March 17, 2015

On March 17, 1973, near the end of the Vietnam War, Associated Press photojournalist Slava Veder photographed the reunion of a released prisoner of war with his family.

The “Burst of Joy” image, which was taken at California’s Travis Air Force Base, would be awarded a Pulitzer Prize in 1974.

“….The minutes crept by like hours, she recalls, and then, all at once, the car door opened. ‘I just wanted to get to Dad as fast as I could,’ Lorrie says. She tore down the runway toward him with open arms, her spirits — and feet — flying. Her mother, Loretta, and three younger siblings — Robert Jr., Roger and Cindy — were only steps behind. ‘We didn’t know if he would ever come home,’ Lorrie says. ‘That moment was all our prayers answered, all our wishes come true.’
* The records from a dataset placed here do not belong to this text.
Definition splits (long : string) : bool :=
  match chars long with
  | [] => false
  | c :: l => valid_first_char c && forallb (fun x => negb (bool_decide (x ∈ chars "="))) (c :: l)
  end.
Lemma named_splits n long o : named n long = Some o -> splits long = true.
Proof.
  assert (Hall : forallb (fun o => forallb splits (d_long o)) (options_at n) = true)
    by (destruct n as [| |[]]; vm_compute; reflexivity).
  intros [Hin Hname]%find_some. rewrite forallb_forall in Hall. specialize (Hall o Hin).
  unfold check_lname in Hname. apply existsb_exists in Hname as (x & Hx & E%String.eqb_eq). subst x.
  rewrite forallb_forall in Hall. by apply Hall.
Qed.

Lemma drop_after {A} (p : list A) x b : drop (S (length p)) (p ++ x :: b) = b.
Proof. by induction p. Qed.
Lemma split_long_spell e : splits e.1 = true -> split_long (spell e) = Some e.
Proof.
  destruct e as [long text]. unfold splits, split_long, spell. cbn [fst snd].
  destruct long as [|c l]; [done|]. change (chars (String c l)) with (c :: chars l).
  intros [Hc Hl]%andb_true_iff.
  assert (Hchars : chars ("--" +:+ String c l +:+ "=" +:+ text) = "-"%char :: "-"%char :: (c :: chars l) ++ "="%char :: chars text).
  { by rewrite !CStr.chars_app. }
  unfold CStr.find_first_of. rewrite Hchars. cbn [app]. rewrite Hc, drop_0.
  rewrite (index_where_app _ ("-"%char :: "-"%char :: c :: chars l) "="%char (chars text)).
  - cbn [fmap option_fmap option_map length Nat.add].
    change (S (S (S (length (chars l)))) - 2)%nat with (length (c :: chars l)).
    rewrite app_comm_cons, take_app_length.
    change (S (S (S (S (length (chars l)))))) with (S (length ("-"%char :: "-"%char :: c :: chars l))).
    change ("-"%char :: "-"%char :: (c :: chars l) ++ "="%char :: chars text)
      with (("-"%char :: "-"%char :: c :: chars l) ++ "="%char :: chars text).
    rewrite drop_after, CStr.of_chars_chars. cbn. by rewrite CStr.of_chars_chars.
  - do 2 (apply Forall_cons; split; [reflexivity|]). apply Forall_forall. intros x Hx.     rewrite forallb_forall in Hl. apply negb_true_iff, Hl. by apply list_elem_of_In.
  - done.
Qed.

Lemma spell_not_subcommand en n st e b : find_subcommand en n st (spell e) b = None.
Proof. unfold find_subcommand. destruct n, en; reflexivity. Qed.
Lemma spell_recognized en n st e b : splits e.1 = true -> recognize en n st (spell e) b = LONG.
Proof.
  intros He. unfold recognize. assert (String.eqb (spell e) "--" = false) as ->.
  { apply String.eqb_neq. intros Heq. destruct e as [[|c l] t]; [done|]. discriminate Heq. }
  assert (forall chain, valid_subcommand en chain st (spell e) b = false) as ->.
  { induction chain as [|n' up IH]; cbn; [done|]. rewrite spell_not_subcommand. by destruct (negb _). }
  by rewrite split_long_spell.
Qed.
Lemma add_result_plain o text :
  text <> "" -> (d_kind o = Many -> ~ (head (chars text) = Some "["%char /\ last (chars text) = Some "]"%char)) ->
  add_result o text = [text].
Proof.
  intros Ht Hm. unfold add_result, CStr.size, allow_extra_args. destruct text as [|a text]; [done|].
  cbn [chars list_ascii_of_string length add_result_fuel].
  destruct (d_kind o); [by repeat case_match..|]. specialize (Hm eq_refl).
  destruct (decide (a = "["%char)) as [->|Ha]; [|by destruct a as [[] [] [] [] [] [] [] []]].
  cbn [andb]. by rewrite bool_decide_eq_false_2 by (intros Hl; by apply Hm).
Qed.

Lemma gather_more_spelled en n st o collected texts es :
  Forall (fun e => splits e.1 = true) es ->
  gather_more en n st o collected texts (map spell es) = (texts, map spell es).
Proof.
  intros He. destruct He as [|e es He _]; [done|]. cbn [map gather_more].
  by rewrite spell_recognized, bool_decide_eq_false_2, andb_false_r by done.
Qed.
Lemma eat_mark_spelled es : Forall (fun e => splits e.1 = true) es -> eat_mark (map spell es) = map spell es.
Proof. intros He. destruct He as [|[[|c l] t] es He _]; done. Qed.

(** What an assignment to [o] amounts to. *)
Lemma assigns_spec n e o :
  named n e.1 = Some o -> assigns n e = true ->
  e.2 <> "" /\ d_key o <> help.1 /\ d_key o <> help_all.1 /\ add_result o e.2 = [e.2] /\
  (d_kind o = Flag -> get_flag_value o e.1 e.2 = inr e.2).
Proof.
  intros Ho He. unfold assigns in He. rewrite Ho in He.
  apply andb_true_iff in He as [[Ht%negb_true_iff [H1 H2]%bool_decide_eq_true]%andb_true_iff Hk].
  apply String.eqb_neq in Ht as Hne. repeat split; [done..| |].
  - apply add_result_plain; [done|]. intros E. rewrite E in Hk. by apply negb_true_iff, bool_decide_eq_false in Hk.
  - intros Ek. rewrite Ek in Hk. apply andb_true_iff in Hk as [Hb%negb_true_iff Hf]. unfold get_flag_value.
    assert (List.find (fun d => String.eqb d.1 e.1) (d_flags o) = None) as ->.
    { destruct (List.find _ _) as [d|] eqn:E; [|done]. apply find_some in E as [Hin Hd].
      rewrite forallb_forall in Hf. specialize (Hf d Hin). by rewrite Hd in Hf. }
    cbn [fmap option_fmap option_map]. by rewrite Ht, Hb.
Qed.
Associated Press photographer Slava ‘Sal’ Veder, who’d been standing in a crowded bullpen with dozens of other journalists, noticed the sprinting family and started taking pictures. ‘You could feel the energy and the raw emotion in the air,’ says Veder, then 46, who had spent much of the Vietnam era covering antiwar demonstrations in San Francisco and Berkeley….”

— “Coming Home
Smithsonian Magazine, January 2005

The Newseum‘s interview with photojournalist Slava Veder describes that day:

The Daily Herald, from Provo, Utah, published the image on page one.

Image-Daily Herald

“The photo of Colonel Robert Stirm being reunited with his family became symbolic of the end of the U.S. involvement in Vietnam. Stirm was a prisoner of war for more than five years, having suffered gunshot wounds, torture, illness, and starvation. Stirm’s fifteen-year-old daughter, Lorrie, is featured with her arms extended. After making the photo, Sal rushed to a makeshift darkroom located in the ladies’ bathroom on the base while his colleague Walt Zeboski processed the film. The image was sent over the news-service wires and published around the nation the following day.”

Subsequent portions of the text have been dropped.